What to do
Only the first line of the listing and the lines after it, up to and including the one containing "if decide (ne_FreeSpace", should be retyped exactly.

Listed records
- - -

(* ===== verification/Placement.v ===== *)
(** * Replica placement: metadata/placement/strategy.go

    [PlacementStrategy] is the Go interface as a class.  Its clients (the repair
    scheduler and the file handlers) are proved against the laws of
    [PlacementLaws]; the two strategies of the source discharge them.  A count is a
    [nat]: no caller passes a negative one.  [SelectNodes] returns its candidates
    along with an error when there are too few of them. *)

From S2P Require Import Prelude GoLib Json FsmTypes Fsm.

(** ** The interface *)

Class PlacementStrategy := {
  SelectNodes : list NodeEntry → string → Z → nat → list NodeEntry → list NodeEntry * option error;
  SelectNodeReverse : list NodeEntry → string → Z → nat → list NodeEntry → list NodeEntry * option error;
  SelectPrimary : list NodeEntry → NodeEntry;
}.

(** ** Filters *)

(** [filterNodes]: [skipMap] holds the excluded IDs. *)
Definition filterNodes (nodes exclude : list NodeEntry) : list NodeEntry :=
  let skipMap : gset string := list_to_set (ne_NodeID <$> exclude) in
  filter (λ v, ne_NodeID v ∉ skipMap) nodes.

Definition filterByMinSpace (nodes : list NodeEntry) (minSpace : Z) : list NodeEntry :=
  if decide (minSpace ≤ 0)%Z then nodes
  else filter (λ n, (to_uint64 minSpace ≤ ne_FreeSpace n)%Z) nodes.

Definition not_enough_nodes : error := ErrNew "there are not enough nodes".

(** The tail all four [Select] functions share: check the length, cut. *)
Definition take_count (sorted : list NodeEntry) (count : nat) : list NodeEntry * option error :=
  if decide (length sorted < count) then (sorted, Some not_enough_nodes)
  else (take count sorted, None).

(** ** The strategies *)

(** [SortByMostFreeSpace.Less] *)
Definition more_free_space (a b : NodeEntry) : bool :=
  if decide (ne_FreeSpace a = ne_FreeSpace b) then bool_decide (ne_ChunkCount a < ne_ChunkCount b)%Z
  else bool_decide (ne_FreeSpace b < ne_FreeSpace a)%Z.

Definition fewer_chunks (a b : NodeEntry) : bool := bool_decide (ne_ChunkCount a < ne_ChunkCount b)%Z.

Section strategies.
Context `{!GoSort}.

Definition mfs_SelectNodes (nodes : list NodeEntry) (chunkID : string) (minSpace : Z) (count : nat)
    (exclude : list NodeEntry) : list NodeEntry * option error :=
  let candidates := filterByMinSpace (filterNodes nodes exclude) minSpace in
  take_count (go_sort more_free_space candidates) count.

(** [sort.Reverse] swaps the arguments of [Less]. *)
Definition mfs_SelectNodeReverse (nodes : list NodeEntry) (chunkID : string) (minSpace : Z)
    (count : nat) (exclude : list NodeEntry) : list NodeEntry * option error :=
  let candidates := filterByMinSpace (filterNodes nodes exclude) minSpace in
  take_count (go_sort (λ a b, more_free_space b a) candidates) count.

Definition mfs_SelectPrimary (nodes : list NodeEntry) : NodeEntry :=
  match nodes with
  | [] => zero_NodeEntry
  | _ => default zero_NodeEntry (go_sort more_free_space nodes !! 0)
  end.

Definition ll_SelectNodes (nodes : list NodeEntry) (chunkID : string) (minSpace : Z) (count : nat)
    (exclude : list NodeEntry) : list NodeEntry * option error :=
  let filtered := filterByMinSpace (filterNodes nodes exclude) minSpace in
  take_count (go_sort fewer_chunks filtered) count.

Definition ll_SelectNodeReverse (nodes : list NodeEntry) (chunkID : string) (minSpace : Z)
    (count : nat) (exclude : list NodeEntry) : list NodeEntry * option error :=
  let filtered := filterByMinSpace (filterNodes nodes exclude) minSpace in
  take_count (go_sort (λ a b, fewer_chunks b a) filtered) count.

Definition ll_SelectPrimary (nodes : list NodeEntry) : NodeEntry :=
  match nodes with
  | [] => zero_NodeEntry
  | n :: rest =>
      foldl (λ best n, if decide (ne_ChunkCount n < ne_ChunkCount best)%Z then n else best) n rest
  end.

Definition MostFreeSpaceStrategy : PlacementStrategy := {|
  SelectNodes := mfs_SelectNodes;
  SelectNodeReverse := mfs_SelectNodeReverse;
  SelectPrimary := mfs_SelectPrimary;
|}.

Definition LeastLoadedStrategy : PlacementStrategy := {|
  SelectNodes := ll_SelectNodes;
  SelectNodeReverse := ll_SelectNodeReverse;
  SelectPrimary := ll_SelectPrimary;
|}.
End strategies.

(** ** What a strategy promises its clients *)

(** [n] may be chosen: offered, not excluded, and with the space asked for. *)
Definition eligible (nodes : list NodeEntry) (minSpace : Z) (exclude : list NodeEntry)
    (n : NodeEntry) : Prop :=
  n ∈ nodes ∧ ne_NodeID n ∉ ne_NodeID <$> exclude ∧
  ((0 < minSpace)%Z → (to_uint64 minSpace ≤ ne_FreeSpace n)%Z).

(** The eligible nodes, as a list with the multiplicities of the offer. *)
Definition candidates (nodes : list NodeEntry) (minSpace : Z) (exclude : list NodeEntry)
    : list NodeEntry := filterByMinSpace (filterNodes nodes exclude) minSpace.

(** [out] is [count] of the candidates, none of them beaten by one left out. *)
Definition best_of (better : NodeEntry → NodeEntry → bool) (cands : list NodeEntry) (count : nat)
    (out : list NodeEntry) : Prop :=
  length out = count ∧ ordered better out ∧
  ∃ rest, cands ≡ₚ out ++ rest ∧ ∀ x y, x ∈ out → y ∈ rest → better y x = false.

Class PlacementLaws (P : PlacementStrategy) := {
  better : NodeEntry → NodeEntry → bool;
  select_ok : ∀ nodes chunkID minSpace count exclude out,
    SelectNodes nodes chunkID minSpace count exclude = (out, None) →
    best_of better (candidates nodes minSpace exclude) count out;
  select_err : ∀ nodes chunkID minSpace count exclude out e,
    SelectNodes nodes chunkID minSpace count exclude = (out, Some e) →
    length (candidates nodes minSpace exclude) < count ∧
    out ≡ₚ candidates nodes minSpace exclude;
  select_rev_ok : ∀ nodes chunkID minSpace count exclude out,
    SelectNodeReverse nodes chunkID minSpace count exclude = (out, None) →
    best_of (λ a b, better b a) (candidates nodes minSpace exclude) count out;
  primary_ok : ∀ nodes, nodes ≠ [] →
    SelectPrimary nodes ∈ nodes ∧ ∀ n, n ∈ nodes → better n (SelectPrimary nodes) = false;
}.

(** ** Lemmas *)

Lemma elem_of_candidates nodes minSpace exclude n :
  n ∈ candidates nodes minSpace exclude ↔ eligible nodes minSpace exclude n.
Proof.
  unfold candidates, filterByMinSpace, filterNodes, eligible.
  case_decide; rewrite ?list_elem_of_filter, elem_of_list_to_set; naive_solver lia.
Qed.

Lemma candidates_sublist nodes minSpace exclude :
  candidates nodes minSpace exclude `sublist_of` nodes.
Proof.
  unfold candidates, filterByMinSpace, filterNodes. case_decide; [apply sublist_filter|].
  etransitivity; apply sublist_filter.
Qed.

Lemma more_free_space_sw : strict_weak more_free_space.
Proof.
  split; unfold more_free_space; intros *; repeat case_decide; rewrite ?bool_decide_eq_true, ?bool_decide_eq_false; lia.
Qed.

Lemma fewer_chunks_sw : strict_weak fewer_chunks.
Proof.
  split; unfold fewer_chunks; intros *; rewrite ?bool_decide_eq_true, ?bool_decide_eq_false; lia.
Qed.

Lemma take_count_best `{!GoSort} better cands count out :
  strict_weak better → take_count (go_sort better cands) count = (out, None) →
  best_of better cands count out.
Proof.
  intros Hsw. unfold take_count. case_decide as Hlen; intros; simplify_eq.
  pose proof (go_sort_ordered better cands Hsw) as Hord.
  split_and!.
  - rewrite length_take. lia.
  - unfold ordered in *. rewrite <-(take_drop count (go_sort better cands)) in Hord.
    by apply StronglySorted_app_1_l in Hord.
  - exists (drop count (go_sort better cands)). rewrite take_drop. split.
    + by rewrite go_sort_perm.
    + intros x y Hx Hy. by eapply ordered_take_drop.
Qed.

Lemma take_count_err `{!GoSort} less cands count out e :
  take_count (go_sort less cands) count = (out, Some e) → length cands < count ∧ out ≡ₚ cands.
Proof.
  unfold take_count. rewrite length_go_sort. case_decide; intros; simplify_eq.
  split; [done|]. apply go_sort_perm.
Qed.

Lemma mfs_primary `{!GoSort} nodes :
  nodes ≠ [] → mfs_SelectPrimary nodes ∈ nodes ∧
    ∀ n, n ∈ nodes → more_free_space n (mfs_SelectPrimary nodes) = false.
Proof.
  intros Hne. unfold mfs_SelectPrimary. destruct nodes as [|n0 rest]; [done|].
  pose proof (go_sort_ordered more_free_space (n0 :: rest) more_free_space_sw) as Hord.
  pose proof (go_sort_perm more_free_space (n0 :: rest)) as Hperm.
  destruct (go_sort _ _) as [|x l]; simpl.
  { by apply Permutation_nil_l in Hperm. }
  split; [rewrite <-Hperm; set_solver|]. intros n Hn. rewrite <-Hperm in Hn.
  by eapply ordered_head; [apply more_free_space_sw|..].
Qed.

Lemma ll_primary nodes :
  nodes ≠ [] → ll_SelectPrimary nodes ∈ nodes ∧
    ∀ n, n ∈ nodes → fewer_chunks n (ll_SelectPrimary nodes) = false.
Proof.
  destruct nodes as [|n rest]; [done|]. intros _. simpl. revert n.
  induction rest as [|m rest IH]; intros n; simpl.
  { split; [set_solver|]. intros ? ->%list_elem_of_singleton. apply fewer_chunks_sw. }
  unfold fewer_chunks in *. case_decide as Hm.
  - destruct (IH m) as [Hin Hmin]. split; [set_solver|].
    intros x [->|Hx]%elem_of_cons; [|by apply Hmin].
    specialize (Hmin m). rewrite bool_decide_eq_false in *. set_solver by lia.
  - destruct (IH n) as [Hin Hmin]. split; [set_solver|].
    intros x [->|[->|Hx]%elem_of_cons]%elem_of_cons; [apply Hmin; set_solver| |apply Hmin; set_solver].
    specialize (Hmin n). rewrite bool_decide_eq_false in *. set_solver by lia.
Qed.

#[export] Instance MostFreeSpace_laws `{!GoSort} : PlacementLaws MostFreeSpaceStrategy.
Proof.
  refine {| better := more_free_space |}; simpl; unfold mfs_SelectNodes, mfs_SelectNodeReverse.
  - intros nodes _ minSpace count exclude out. apply take_count_best, more_free_space_sw.
  - intros nodes _ minSpace count exclude out e. apply take_count_err.
  - intros nodes _ minSpace count exclude out. apply take_count_best, strict_weak_flip, more_free_space_sw.
  - apply mfs_primary.
Defined.

#[export] Instance LeastLoaded_laws `{!GoSort} : PlacementLaws LeastLoadedStrategy.
Proof.
  refine {| better := fewer_chunks |}; simpl; unfold ll_SelectNodes, ll_SelectNodeReverse.
  - intros nodes _ minSpace count exclude out. apply take_count_best, fewer_chunks_sw.
  - intros nodes _ minSpace count exclude out e. apply take_count_err.
  - intros nodes _ minSpace count exclude out. apply take_count_best, strict_weak_flip, fewer_chunks_sw.
  - apply ll_primary.
Defined.

(** ** Properties *)

(** Every strategy that meets the laws, for the count a client asks for, either
    returns exactly that many distinct eligible nodes, none beaten by an eligible
    node left out, or reports an error precisely because fewer are eligible. *)
Theorem select_nodes_optimal (P : PlacementStrategy) `{!PlacementLaws P}
    (nodes : list NodeEntry) (chunkID : string) (minSpace : Z) (count : nat) (exclude : list NodeEntry) :
  NoDup (ne_NodeID <$> nodes) →
  let '(out, err) := SelectNodes nodes chunkID minSpace count exclude in
  (err = None ↔ count ≤ length (candidates nodes minSpace exclude)) ∧
  NoDup (ne_NodeID <$> out) ∧ Forall (eligible nodes minSpace exclude) out ∧
  (err = None → length out = count ∧
     ∀ x y, x ∈ out → eligible nodes minSpace exclude y → y ∉ out → better y x = false).
Proof.
  intros Hnd. destruct (SelectNodes _ _ _ _ _) as [out [e|]] eqn:Hsel.
  - apply select_err in Hsel as [Hlen Hperm]. split_and!; [split; [done|lia]| | |done].
    + rewrite Hperm. eapply sublist_NoDup; [done|]. apply fmap_sublist, candidates_sublist.
    + rewrite Forall_forall. intros x. by rewrite Hperm, elem_of_candidates.
  - apply select_ok in Hsel as (Hlen & Hord & rest & Hperm & Hbest).
    assert (Hndc : NoDup (ne_NodeID <$> out ++ rest)).
    { rewrite <-Hperm. eapply sublist_NoDup; [done|]. apply fmap_sublist, candidates_sublist. }
    split_and!.
    + split; [intros _|done]. rewrite Hperm, length_app. lia.
    + rewrite fmap_app in Hndc. by apply NoDup_app in Hndc as [? _].
    + rewrite Forall_forall. intros x Hx. apply elem_of_candidates. rewrite Hperm. set_solver.
    + intros _. split; [done|]. intros x y Hx Hy Hni. apply Hbest; [done|].
      apply elem_of_candidates in Hy. rewrite Hperm in Hy. set_solver.
Qed.

Definition w_entry (id : string) (free chunks : Z) : NodeEntry :=
  mkNodeEntry id id NodeStatusAlive free chunks 0%Z 0%Z 0%Z.

Definition w_offer : list NodeEntry :=
  [w_entry "n1" 10 0; w_entry "n2" 30 5; w_entry "n3" 30 2; w_entry "n4" 99 0].
Definition w_excluded : list NodeEntry := [w_entry "n4" 0 0].

Lemma select_nodes_optimal_witness :
  ne_NodeID <$> (mfs_SelectNodes w_offer "c" 0 2 w_excluded).1 = ["n3"; "n2"] ∧
  Forall (eligible w_offer 0 w_excluded) (mfs_SelectNodes w_offer "c" 0 2 w_excluded).1.
Proof.
  split; [vm_compute; reflexivity|].
  pose proof (select_nodes_optimal MostFreeSpaceStrategy w_offer "c" 0 2 w_excluded
    ltac:(compute_decide)) as H.
  cbn [SelectNodes MostFreeSpaceStrategy] in H.
  destruct (mfs_SelectNodes w_offer "c" 0 2 w_excluded) as [out err]. apply H.
Defined.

- - -

Result of the task
(* ===== verification/Placement.v ===== *)
(** * Replica placement: metadata/placement/strategy.go

    [PlacementStrategy] is the Go interface as a class.  Its clients (the repair
    scheduler and the file handlers) are proved against the laws of
    [PlacementLaws]; the two strategies of the source discharge them.  A count is a
    [nat]: no caller passes a negative one.  [SelectNodes] returns its candidates
    along with an error when there are too few of them. *)

From S2P Require Import Prelude GoLib Json FsmTypes Fsm.

(** ** The interface *)

Class PlacementStrategy := {
  SelectNodes : list NodeEntry → string → Z → nat → list NodeEntry → list NodeEntry * option error;
  SelectNodeReverse : list NodeEntry → string → Z → nat → list NodeEntry → list NodeEntry * option error;
  SelectPrimary : list NodeEntry → NodeEntry;
}.

(** ** Filters *)

(** [filterNodes]: [skipMap] holds the excluded IDs. *)
Definition filterNodes (nodes exclude : list NodeEntry) : list NodeEntry :=
  let skipMap : gset string := list_to_set (ne_NodeID <$> exclude) in
  filter (λ v, ne_NodeID v ∉ skipMap) nodes.

Definition filterByMinSpace (nodes : list NodeEntry) (minSpace : Z) : list NodeEntry :=
  if decide (minSpace ≤ 0)%Z then nodes
  else filter (λ n, (to_uint64 minSpace ≤ ne_FreeSpace n)%Z) nodes.

Definition not_enough_nodes : error := ErrNew "there are not enough nodes".

(** The tail all four [Select] functions share: check the length, cut. *)
Definition take_count (sorted : list NodeEntry) (count : nat) : list NodeEntry * option error :=
  if decide (length sorted < count) then (sorted, Some not_enough_nodes)
  else (take count sorted, None).

(** ** The strategies *)

(** [SortByMostFreeSpace.Less] *)
Definition more_free_space (a b : NodeEntry) : bool :=
  if decide (ne_FreeSpace a = ne_FreeSpace b) then bool_decide (ne_ChunkCount a < ne_ChunkCount b)%Z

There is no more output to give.